You could just do a basic google search for ANSI C and get a ton of information. The first hit I got was this.

There is no such thing as "Non Ansi C Standard". If its not in the Ansi C Standard then it must be, by definition, non-ansi C.

>Need some examples for non Ansi C Stanadard.
When someone says something like "Non-ANSI", they usually mean pre-standard C (often the K&R variant). If you want to be picky, the current C standard is non-ANSI because ANSI no longer controls the C standard, ISO does.

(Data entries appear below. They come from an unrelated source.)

(* ===== verification/Fuzz.v ===== *)
(** * Fuzzing policy and evidence ([scripts/release_fuzz.py])

    The manifest of the fuzz targets, the event that may run them and the report
    that a release candidate carries.  The checkout is the parameters [confined]
    (does a path stay below the root) and [plain_file]; running the targets is not
    modelled. *)

From S2P Require Import Prelude PyStr PyDict PyRegex PyVal PyJson VersionPlan Release ReleaseValidation PyMatch JsonDocument OciMetadata.
#[local] Open Scope Z_scope.
#[local] Open Scope regex_scope.

Definition JOB : pystr := &"fuzz / RC fuzzing".
Definition FUZZ_MANIFEST : pystr := &".github/fuzz.json".
Definition REPORT : pystr := &"fuzz-report.json".

(** ** The policy *)

(** [configuration] *)
Definition configuration (policy : pyobject) : outcome (option pyobject) :=
  match get_key "fuzzing" policy with
  | VNone => Ok None
  | value =>
    let d := match value with VDict d => d | _ => [] end in
    _ ← check (is_dict value && same_keys (dict_keys d) [&"toolkit_ref"] && str_match SHA (get_key "toolkit_ref" d)
               && text_is (get_default (&"visibility") (VStr (&"public")) policy) (&"public")
               && text_is (get_key "mode" policy) (&"release")
               && text_is (get_default (&"ci_execution") (VStr (&"github")) policy) (&"github")
               && is_dict (get_key "versioning" policy))
          (value_error_of "Fuzzing requires public versioned hosted releases and a pinned toolkit_ref");
    Ok (Some d)
  end.

(** [profile] *)
Definition fuzz_profile (policy : pyobject) (channel : pystr) : outcome pyval :=
  config ← configuration policy;
  Ok match config with
     | Some config =>
       if bool_decide (channel = &"rc")
       then VDict (fold_left (λ d kv, dict_set kv.1 kv.2 d) config
                     [(&"schema", VInt 1); (&"channel", VStr (&"rc")); (&"manifest", VStr FUZZ_MANIFEST)])
       else VNone
     | None => VNone
     end.

(** ** The event and the job *)

(** [event_contract]; [py_text] is [str] of a JSON value. *)
Definition event_contract (py_text : pyval → pystr) (event : pyobject) (event_name ref repository sha : pystr) : outcome unit :=
  repo ← as_dict (get_default (&"repository") (VDict []) event);
  let refused := Raise (value_error_of "Fuzz campaigns require a public default-branch RC dispatch") in
  if negb (bool_decide (event_name = &"workflow_dispatch")) then refused
  else
    inputs ← as_dict (get_default (&"inputs") (VDict []) event);
    if text_is (get_key "channel" inputs) (&"rc") && bool_decide (get_key "private" repo = VBool false)
       && text_is (get_key "full_name" repo) repository
       && bool_decide (ref = &"refs/heads/" ++ py_text (get_key "default_branch" repo))
       && fullmatch SHA sha
    then Ok tt else refused.

(** [check_run_jobs] *)
Definition check_fuzz_jobs (jobs : list pyobject) (channel sha : pystr) : outcome unit :=
  let found := filter (λ job, text_is (get_key "name" job) JOB = true) jobs in
  if bool_decide (channel = &"rc") then
    match found with
    | [job] => check (job_passed sha job) (value_error_of "RC requires one successful fuzz job at the exact source SHA")
    | _ => Raise (value_error_of "RC requires one successful fuzz job at the exact source SHA")
    end
  else check (forallb (λ job, text_is (get_key "conclusion" job) (&"skipped")) found)
         (value_error_of "Fuzzing must not run outside RC").

(** ** The manifest *)

(** [relative] *)
Definition fuzz_path : regex := plus (Char (λ c, ascii_alnum c || one_of "_./-" c)).
Definition fuzz_relative (value : pyval) : outcome pystr :=
  match value with
  | VStr s =>
    _ ← check (fullmatch fuzz_path s) (value_error_of "Fuzz paths must be literal relative paths");
    _ ← check (bool_decide (s = &".")
               || negb (startswith (&"/") s || existsb (λ p, bool_decide (p ∈ [[]; &"."; &".."])) (split (chr "/") s)))
          (value_error_of "Fuzz path escapes the source tree");
    Ok s
  | _ => Raise (value_error_of "Fuzz paths must be literal relative paths")
  end.

(** [argv] *)
Definition argument_ok (v : pyval) : bool :=
  match v with
  | VStr s => negb (bool_decide (s = [])) && (Z.of_nat (length s) <=? 2048) && forallb (λ c, 32 <=? c)%N s
  | _ => false
  end.
Definition argv (value : pyval) : outcome (list pystr) :=
  let l := list_value value in
  _ ← check (is_list value && (1 <=? Z.of_nat (length l)) && (Z.of_nat (length l) <=? 64) && forallb argument_ok l)
        (value_error_of "Fuzz commands must be nonempty bounded argument arrays");
  Ok (str_value <$> l).

Definition keys_within (d : pyobject) (names : list pystr) : bool := forallb (λ k, bool_decide (k ∈ names)) (dict_keys d).

(** A list with a bound on its length. *)
Definition list_within (least most : Z) (v : pyval) : bool :=
  is_list v && (least <=? Z.of_nat (length (list_value v))) && (Z.of_nat (length (list_value v)) <=? most).

Definition int_within (least most : Z) (v : pyval) : bool :=
  match v with VInt n => (least <=? n) && (n <=? most) | _ => false end.

(** [validate_manifest_shape] *)
Definition validate_manifest_shape (data : pyval) : outcome pyobject :=
  let invalid := value_error_of "Invalid fuzz manifest" in
  match data with
  | VDict d =>
    _ ← check (keys_within d [&"schema"; &"language"; &"setup"; &"targets"; &"go-version-file"; &"preflight"; &"preflight-paths"]
               && int_within 1 1 (get_key "schema" d)) invalid;
    known ← py_in (get_key "language" d) [&"go"; &"rust"; &"python"; &"javascript"; &"c"; &"jvm"];
    _ ← check ((known : bool) && list_within 0 16 (get_key "setup" d) && list_within 1 12 (get_key "targets" d)) invalid;
    Ok d
  | _ => Raise invalid
  end.

Definition letter (c : N) : bool := in_range 65 90 c || in_range 97 122 c || one_of "_" c.
Definition module_name : regex := Char letter ⋅ Star (Char (λ c, letter c || is_digit c || one_of ".-" c)).
Definition function_name : regex := Char letter ⋅ Star (Char (λ c, letter c || is_digit c || one_of "." c)).
Definition target_name : regex :=
  Char (in_range 97 122) ⋅ rep_upto 49 (Char (λ c, in_range 97 122 c || is_digit c || one_of "-" c)).

Definition declaration_ok (v : pyval) : bool :=
  match v with
  | VDict d => same_keys (dict_keys d) [&"module"; &"functions"] && str_match module_name (get_key "module" d)
               && list_within 1 32 (get_key "functions" d)
               && forallb (str_match function_name) (list_value (get_key "functions" d))
  | _ => false
  end.

Definition runner_options : list pystr :=
  [&"-fuzztime"; &"-fuzzminimizetime"; &"-parallel"; &"-timeout"; &"-max_total_time"; &"-rss_limit_mb"; &"-artifact_prefix";
   &"-runs"; &"-jobs"; &"-workers"].

Section manifest.
Context (confined : pystr → outcome unit) (plain_file : pystr → bool).

Definition confined_path (v : pyval) : outcome unit := p ← fuzz_relative v; confined p.

(** [validate_target]: the target, and the names seen so far. *)
Definition validate_target (target : pyval) (names : list pystr) : outcome (list pystr) :=
  let invalid := value_error_of "Invalid, duplicated or unbounded fuzz target" in
  match target with
  | VDict d =>
    let name := get_key "name" d in
    _ ← check (keys_within d [&"name"; &"engine"; &"command"; &"seconds"; &"cwd"; &"corpus"; &"instrumentation"]
               && str_match target_name name && negb (bool_decide (str_value name ∈ names))) invalid;
    known ← py_in (get_key "engine" d) [&"go"; &"libfuzzer"; &"atheris"];
    _ ← check ((known : bool) && int_within 1 120 (get_key "seconds" d)) invalid;
    command ← argv (get_key "command" d);
    _ ← confined_path (get_default (&"cwd") (VStr (&".")) d);
    _ ← (if dict_has (&"corpus") d then confined_path (get_key "corpus" d) else Ok tt);
    _ ← (if dict_has (&"instrumentation") d then
           _ ← check (text_is (get_key "engine" d) (&"atheris") && list_within 1 32 (get_key "instrumentation" d))
                 (value_error_of "Instrumentation declarations require bounded Atheris functions");
           check (forallb declaration_ok (list_value (get_key "instrumentation" d)))
             (value_error_of "Invalid production instrumentation declaration")
         else Ok tt);
    _ ← check (negb (existsb (λ a, bool_decide ((partition (chr "=") a).1 ∈ runner_options)) command))
          (value_error_of "Fuzz target cannot override runner limits");
    Ok (names ++ [str_value name])
  | _ => Raise invalid
  end.

Fixpoint validate_targets (targets : list pyval) (names : list pystr) : outcome (list pystr) :=
  match targets with
  | [] => Ok names
  | t :: targets => names ← validate_target t names; validate_targets targets names
  end.

Definition target_seconds (v : pyval) : Z :=
  match v with VDict d => match get_key "seconds" d with VInt n => n | _ => 0 end | _ => 0 end.
Definition total_seconds (targets : list pyval) : Z := foldr (λ t n, target_seconds t + n) 0 targets.

(** [go_module_directory] *)
Definition go_module_directory (v : pyval) : outcome unit :=
  p ← fuzz_relative v;
  _ ← confined p;
  check (plain_file p) (value_error_of "go-version-file must be an existing regular file without symlinks").

(** [manifest] of the file's bytes *)
Definition fuzz_manifest (raw : bytes) : outcome pyobject :=
  _ ← check (Z.of_nat (length raw) <=? 65536) (value_error_of "Fuzz manifest is too large");
  text ← decode_json raw;
  data ← json_loads keep_last text;
  d ← validate_manifest_shape data;
  _ ← for_each (λ c, _ ← argv c; Ok tt) (list_value (get_key "setup" d));
  let preflight := get_default (&"preflight") (VList []) d in
  _ ← check (list_within 0 16 preflight) (value_error_of "Preflight commands must be a bounded list");
  _ ← for_each (λ c, _ ← argv c; Ok tt) (list_value preflight);
  let paths := get_default (&"preflight-paths") (VList []) d in
  _ ← check (list_within 0 128 paths) (value_error_of "Preflight paths must be a bounded list");
  _ ← for_each confined_path (list_value paths);
  _ ← (if dict_has (&"go-version-file") d then
         _ ← check (text_is (get_key "language" d) (&"go")) (value_error_of "go-version-file is only valid for Go");
         go_module_directory (get_key "go-version-file" d)
       else Ok tt);
  let targets := list_value (get_key "targets" d) in
  _ ← validate_targets targets [];
  _ ← check (total_seconds targets <=? 600) (value_error_of "Fuzz campaign budget exceeds ten minutes");
  Ok d.
End manifest.

(** ** The report *)

Definition report_error (text : string) : exn := value_error_of text.

(** [type(d.get(k)) is type(v) and d.get(k) == v] for strings, integers and booleans *)
Definition typed_items (expected : pyobject) (d : pyobject) : bool :=
  forallb (λ kv, bool_decide (get_default kv.1 VNone d = kv.2)) expected.

Definition dict_of (v : pyval) : pyobject := match v with VDict d => d | _ => [] end.

(** One reported target against its configuration. *)
Definition target_agrees (t c : pyval) : bool :=
  py_eq (get_key "name" (dict_of t)) (get_key "name" (dict_of c))
  && py_eq (get_key "seconds" (dict_of t)) (get_key "seconds" (dict_of c))
  && py_eq (get_key "exit_code" (dict_of t)) (VInt 0).

Fixpoint all_pairs {A B} (f : A → B → bool) (l : list A) (k : list B) : bool :=
  match l, k with
  | x :: l, y :: k => f x y && all_pairs f l k
  | [], [] => true
  | _, _ => false
  end.

(** [verify_target_inventory] *)
Definition verify_target_inventory (targets : pyval) (configured : list pyval) : outcome unit :=
  check (is_list targets
         && forallb (λ t, is_dict t && type_is_int (get_key "seconds" (dict_of t)) && type_is_int (get_key "exit_code" (dict_of t)))
              (list_value targets)
         && all_pairs target_agrees (list_value targets) configured)
    (report_error "Fuzz report target inventory mismatch").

If you want examples, this is a good read. The problem with such examples is prior to standardization (and the primary reason for standardization), each compiler implemented a slightly different dialect. Further, many of the common practices were kept in the standard, which means you can pull out examples of pre-standard C that compile and run perfectly on a C90 compiler. For example:

#include <stdio.h>

main(argc, argv)
    int argc;
    char **argv;
{
    char **p = argv;

    while (*p != NULL)
        puts(*p++);

    return 0;
}

K&R function definitions are the most noticeable difference between standard and pre-standard C (even though they still work up to C99).

Not mentioned here is compiler extensions. They are special keywords or commands, usually prefixed with double underscores, which is highly compiler specific. Using even one of these features automatically makes your code non ANSI-C compliant, unless of course you surround such code within preprocessors which block that kind of code in "ANSI C compliance" mode.